Exercise aim –
Copy the data exactly from the line that contains "[apply nil_length_inv in" through the line that contains "assert (Hdirect : forall", keeping both end lines and leaving out everything else.
════════════════
Lemma walkD_sound_complete (dir : Directory) :
  forall k,
  (forall d, walkD dir k = Some d -> In d (treeDirs dir) /\ dID d = k) /\
  ((exists d, In d (treeDirs dir) /\ dID d = k) -> is_Some (walkD dir k)).
Proof.
  induction dir as [id own fs ds Hall] using Directory_ind'. intros k.
  cbn [walkD treeDirs Dirs].
  destruct (Nat.eqb_spec (length ds) 0) as [H0|H0];
    [apply nil_length_inv in H0 as ->; simpl; split; [discriminate|intros (? & [] & _)]|clear H0].
  destruct (find (fun d => bool_decide (dID d = k)) ds) as [x|] eqn:Hfind.
  - apply find_some in Hfind as [Hx Hk]. apply bool_decide_eq_true in Hk.
    split; [intros d [= <-]; split; [apply in_treeDirs; by left|done]|eauto].
  - pose proof (find_none _ _ Hfind) as Hno.
    assert (Hdirect : forall x, In x ds -> dID x <> k).
    { intros x Hx Heq. specialize (Hno x Hx). simpl in Hno.
      rewrite bool_decide_eq_false in Hno. contradiction. }
    clear Hfind Hno.
    induction Hall as [|d' l' Hd Hl IHl]; [simpl; split; [discriminate|intros (? & [] & _)]|].
    simpl. destruct (Hd k) as [Hds Hdc].
    assert (Hdirect' : forall x, In x l' -> dID x <> k) by (intros x Hx; apply Hdirect; by right).
    destruct (IHl Hdirect') as [IHs IHc].
    destruct (walkD d' k) as [sd|] eqn:Hw.
    + split; [|eauto]. intros d [= <-].
      destruct (Hds sd eq_refl) as [Hin Hk]. split; [|done].
      right. apply in_app_iff. by left.
    + split.
      * intros d Hd'. destruct (IHs d Hd') as [Hin Hk]. split; [|done].
        right. apply in_app_iff. by right.
      * intros (d & [Heq|Hin] & Hk); [exfalso; apply (Hdirect d'); [by left|congruence]|].
        apply in_app_iff in Hin as [Hin|Hin].
        -- destruct Hdc as [y Hy]; [eauto|discriminate].
        -- apply IHc. eauto.
Qed.

Lemma Enqueue_all (bs : list Batch) :
  forall t l, 0 <= t -> t + Z.of_nat (length bs) < 2 ^ 63 ->
  fold_left Enqueue bs (mkQueue t l) = mkQueue (t + Z.of_nat (length bs)) (l ++ bs).
Proof.
  induction bs as [|b bs IH]; intros t l Ht Hb; simpl.
  - by rewrite Z.add_0_r, app_nil_r.
  - change (Enqueue (mkQueue t l) b) with (mkQueue (i64 (t + 1)) (l ++ [b])).
    simpl in Hb. rewrite i64_id by lia.
    rewrite IH by lia. rewrite <- app_assoc. f_equal. lia.
Qed.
════════════════
Result of this task –
    [apply nil_length_inv in H0 as ->; simpl; split; [discriminate|intros (? & [] & _)]|clear H0].
  destruct (find (fun d => bool_decide (dID d = k)) ds) as [x|] eqn:Hfind.
  - apply find_some in Hfind as [Hx Hk]. apply bool_decide_eq_true in Hk.
    split; [intros d [= <-]; split; [apply in_treeDirs; by left|done]|eauto].
  - pose proof (find_none _ _ Hfind) as Hno.
    assert (Hdirect : forall x, In x ds -> dID x <> k).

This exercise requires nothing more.